Ciao,
sono Ivo Silvestro e questa è la 134ª edizione della mia newsletter settimanale di segnalazioni – che trovate anche nel numero extra del lunedì – e riflessioni.
Oggi parlo di Pinocchio, di quel che resterà dell’idea di autore, di intelligenze artificiali che leggono cose per conto nostre e di quiet ego.
Ma prima una foto: un grillo1 non parlante.
Il grillo parlante, lo sappiamo, è quello che redarguisce Pinocchio rimediando – siamo nel quarto capitolo del libro – una bella martellata.
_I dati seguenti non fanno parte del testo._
(** Against a positive baseline the trend never points the wrong way:
    it is non-negative when the value grew and non-positive when it fell,
    and it grows with the current value. *)
Theorem calculateTrend_sign (c p : Z) :
  (0 < p)%Z ->
  ((p <= c -> 0 <= calculateTrend c p) /\ (c <= p -> calculateTrend c p <= 0) /\
   (forall c', c <= c' -> calculateTrend c p <= calculateTrend c' p))%Z.
Proof.
  intros Hp. pose proof (calculateTrend_same p) as H0.
  repeat split; intros; rewrite <- ?H0; apply calculateTrend_mono; lia.
Qed.

Lemma calculateTrend_sign_witness :
  (0 < 10)%Z /\ ((10 <= 5 -> 0 <= calculateTrend 5 10) /\ (5 <= 10 -> calculateTrend 5 10 <= 0) /\
   (forall c', 5 <= c' -> calculateTrend 5 10 <= calculateTrend c' 10))%Z.
Proof. split; [lia|]. apply (calculateTrend_sign 5 10). lia. Defined.

(** ** Failure isolation *)

Inductive Slot := SPatients | SPatientsYesterday | SAppointments | SAppointmentsLastWeek
                | SBeds | SAdmissions | SAdmissionsYesterday.

(** A request whose promise resolves with an [error] and no data. *)
Definition failed {A : Type} (e : string) : Response A := mkResponse None None (Some e).

Definition set_slot (k : Slot) (e : string) (raw : RawResults) : RawResults :=
  let 'mkRaw p py a alw b ad ady := raw in
  match k with
  | SPatients => mkRaw (failed e) py a alw b ad ady
  | SPatientsYesterday => mkRaw p (failed e) a alw b ad ady
  | SAppointments => mkRaw p py (failed e) alw b ad ady
  | SAppointmentsLastWeek => mkRaw p py a (failed e) b ad ady
  | SBeds => mkRaw p py a alw (failed e) ad ady
  | SAdmissions => mkRaw p py a alw b (failed e) ady
  | SAdmissionsYesterday => mkRaw p py a alw b ad (failed e)
  end.

(** The figures a request feeds, set to their fallback [0]. *)
Definition zero_slot (k : Slot) (s : DashboardStats) : DashboardStats :=
  let 'mkStats tp py sa alw ob tb aa ay := s in
  match k with
  | SPatients => mkStats 0 py sa alw ob tb aa ay
  | SPatientsYesterday => mkStats tp 0 sa alw ob tb aa ay
  | SAppointments => mkStats tp py 0 alw ob tb aa ay
  | SAppointmentsLastWeek => mkStats tp py sa 0 ob tb aa ay
  | SBeds => mkStats tp py sa alw 0 0 aa ay
  | SAdmissions => mkStats tp py sa alw ob tb 0 ay
  | SAdmissionsYesterday => mkStats tp py sa alw ob tb aa 0
  end.

(** C17: A request that fails zeroes only the figures it feeds: the page
    loads, stops its spinner and shows the other cards with the values
    their requests returned, and the failed figure as [0], the same as an
    empty table, with no message. *)
Theorem loadDashboardStats_error_isolated (st : IndexState) (k : Slot) (e : string) (raw : RawResults) :
  loadDashboardStats st (set_slot k e raw) = mkIndex (zero_slot k (fetchAllStats raw)) false.
Proof. destruct raw. destruct k; reflexivity. Qed.

Definition ok_count (n : Z) : Response unit := mkResponse (Some tt) (Some n) None.

Definition sample_raw : RawResults :=
  mkRaw (ok_count 100) (ok_count 10) (ok_count 7) (ok_count 5)
        (mkResponse (Some [mkBed "Ocupado"; mkBed "Disponível"]) None None)
        (ok_count 1) (ok_count 1).

(** The total count failing while ten patients were created yesterday:
    the patients card shows 0 and a badge of -100%, the trend of 0 over
    a baseline of -10. *)
Example total_failure_badge :
  let st := loadDashboardStats initial_index (set_slot SPatients "timeout" sample_raw) in
  index_cards st = index_cards (mkIndex (mkStats 0 10 7 5 1 2 1 1) false) /\
  trend_badge (patientsTrend (stats st)) = Some (mkBadge TrendingDown "text-destructive" 100 "novos ontem").
Proof. vm_compute. split; reflexivity. Qed.

(** ** The badges *)

(** C7: When some patients were created yesterday, the "novos ontem" badge
    shows the rounded growth of the total over the total without them (not
    the count of new patients): with [Y] new among [T], [Y < T], it is the
    integer nearest to [100 Y / (T - Y)]; when every patient is new it
    shows +100%. *)
Theorem patientsTrend_growth (s : DashboardStats) :
  (0 < patientsYesterday s)%Z ->
  ((patientsYesterday s < totalPatients s)%Z ->
   exists t, patientsTrend s = Some t /\ label t = "novos ontem"%string /\
     (2 * (totalPatients s - patientsYesterday s) * value t - (totalPatients s - patientsYesterday s)
      <= 200 * patientsYesterday s <
      2 * (totalPatients s - patientsYesterday s) * value t + (totalPatients s - patientsYesterday s))%Z) /\
  (patientsYesterday s = totalPatients s ->
   trend_badge (patientsTrend s) = Some (mkBadge TrendingUp "text-success" 100 "novos ontem")).
Proof.
  intros Hy. unfold patientsTrend. replace (0 <? patientsYesterday s)%Z with true by lia. split.
  - intros Hlt. eexists. split; [reflexivity|]. split; [reflexivity|].
    cbn [value]. unfold calculateTrend. replace (totalPatients s - patientsYesterday s =? 0)%Z with false by lia.
    pose proof (proj1 (math_round_spec ((totalPatients s - (totalPatients s - patientsYesterday s)) * 100)
      (totalPatients s - patientsYesterday s) _ ltac:(lia)) eq_refl) as H.
    replace (totalPatients s - (totalPatients s - patientsYesterday s))%Z
      with (patientsYesterday s) in * by ring. lia.
  - intros Heq. rewrite Heq, Z.sub_diag. unfold calculateTrend. simpl.
    replace (0 <? totalPatients s)%Z with true by lia. reflexivity.
Qed.

Lemma patientsTrend_growth_witness :
  (0 < patientsYesterday (mkStats 100 10 0 0 0 0 0 0))%Z /\
  ((patientsYesterday (mkStats 100 10 0 0 0 0 0 0) < totalPatients (mkStats 100 10 0 0 0 0 0 0))%Z ->
   exists t, patientsTrend (mkStats 100 10 0 0 0 0 0 0) = Some t /\ label t = "novos ontem"%string /\
     (2 * (100 - 10) * value t - (100 - 10) <= 200 * 10 < 2 * (100 - 10) * value t + (100 - 10))%Z).
Proof.
  split; [simpl; lia|]. intros H. apply (patientsTrend_growth (mkStats 100 10 0 0 0 0 0 0)); simpl; lia.
Defined.

(** The "novas ontem" badge of the admissions card prints the number
    of admissions of yesterday followed by a percent sign: three new
    admissions read as "3%". *)
Theorem admissionsTrend_count_as_percent (s : DashboardStats) :
  (0 < admissionsYesterday s)%Z ->
  trend_badge (admissionsTrend s)
  = Some (mkBadge TrendingUp "text-success" (admissionsYesterday s) "novas ontem").
Proof.
  intros H. unfold admissionsTrend, trend_badge, getTrendIcon, getTrendColor.
  replace (0 <? admissionsYesterday s)%Z with true by lia. simpl.
  replace (0 <? admissionsYesterday s)%Z with true by lia.
  rewrite Z.abs_eq by lia. reflexivity.
Qed.

Lemma admissionsTrend_count_as_percent_witness :
  trend_badge (admissionsTrend (mkStats 0 0 0 0 0 0 5 3))
  = Some (mkBadge TrendingUp "text-success" 3 "novas ontem").
Proof. apply admissionsTrend_count_as_percent. simpl. lia. Defined.

(** The occupancy subtitle of a loaded page is between 0% and 100%,
    and 0% when no bed was returned. *)
Theorem occupancyPercentage_range (raw : RawResults) :
  let s := fetchAllStats raw in
  (0 <= occupancyPercentage s <= 100)%Z /\ (totalBeds s = 0%Z -> occupancyPercentage s = 0%Z).
Proof.
  intros s. unfold s, occupancyPercentage, calculatePercentage, fetchAllStats, countOccupiedBeds. cbn [occupiedBeds totalBeds].
  set (beds := or_nil (data (bedsResult raw))).
  pose proof (jlen_filter_le (fun bed => status bed === OCUPADO) beds).
  split; [|intros ->; reflexivity].
  destruct (Z.ltb_spec 0 (jlen beds)); [|lia].
  apply math_round_range; [lia|]. split; [|lia]. unfold jlen in *. lia.
Qed.

End Dashboard.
Ma il grillo parlante, o quantomeno un grillo parlante, torna più avanti per provare a curare Pinocchio: è, insieme a un corvo e a una civetta, uno dei tre medici chiamati dalla Bambina dai capelli turchini per visitare il burattino.
Credo che nelle intenzioni di Collodi i tre personaggi dovessero rappresentare l’inutilità della professione medica. E in effetti, quando si tratta di capire se Pinocchio è vivo o morto: per il corvo è morto, “ma se per disgrazia non fosse morto, allora sarebbe indizio sicuro che è sempre vivo”; mentre per la civetta è vivo, “ma se per disgrazia non fosse vivo, allora sarebbe segno che è morto davvero”.
E il grillo? Il grillo in realtà dice una cosa che mi sembra saggia: “Io dico che il medico prudente, quando non sa quello che dice, la miglior cosa che possa fare, è quella di stare zitto”.
Sì, abbiamo bisogno dell’autore
Pinocchio, si sa, l’ha scritto Carlo Collodi. Poi in realtà è il Pinocchio di Walt Disney, quello che più facilmente viene in mente, nonostante un elenco che immagino bello lungo di adattamenti e opere derivate. Meno lungo, ma immagino comunque nutrito, è l’elenco di fonti alle quali Collodi si è più o meno consapevolmente ispirato per la creazione del personaggio. Del resto è così che funziona la creatività: immagino che le idee possano venire anche a vivere lontano dal mondo, ma credo che le buone idee nascano solo attingendo da un contatto con il resto dell’umanità.
Eppure è Collodi, l’autore di Pinocchio. È una cosa che diamo per scontata, senza renderci conto delle stratificazioni di significato dietro questa frase apparentemente banale.
Uno di questi strati, e sospetto il principale, è dato dalle leggi sul diritto d’autore che hanno una storia molto diversa da quelle sul copyright, anche se di fatto gli effetti pratici sono molto simili. Se il copyright riguarda sostanzialmente la stampa di libri e serve sostanzialmente a tutelare gli interessi economici di chi possiede le tipografie, il diritto d’autore nasce, non a caso anche lui nel Settecento, essenzialmente come caso specifico di un diritto naturale, quello alla proprietà dei frutti del proprio lavoro. Se chi realizza un tavolo possiede quel tavolo e può farne quello che vuole – usarlo, regalarlo, venderlo, distruggerlo – anche chi scrive un libro ne è il proprietario e può farne ciò che vuole. Anzi, argomenta Diderot in un’opera del 1763, i libri scaturiscono direttamente dall’anima degli esseri umani. Insomma, il tavolo rimane un oggetto esterno, l’opera fa invece parte dell’identità del suo autore o della sua autrice.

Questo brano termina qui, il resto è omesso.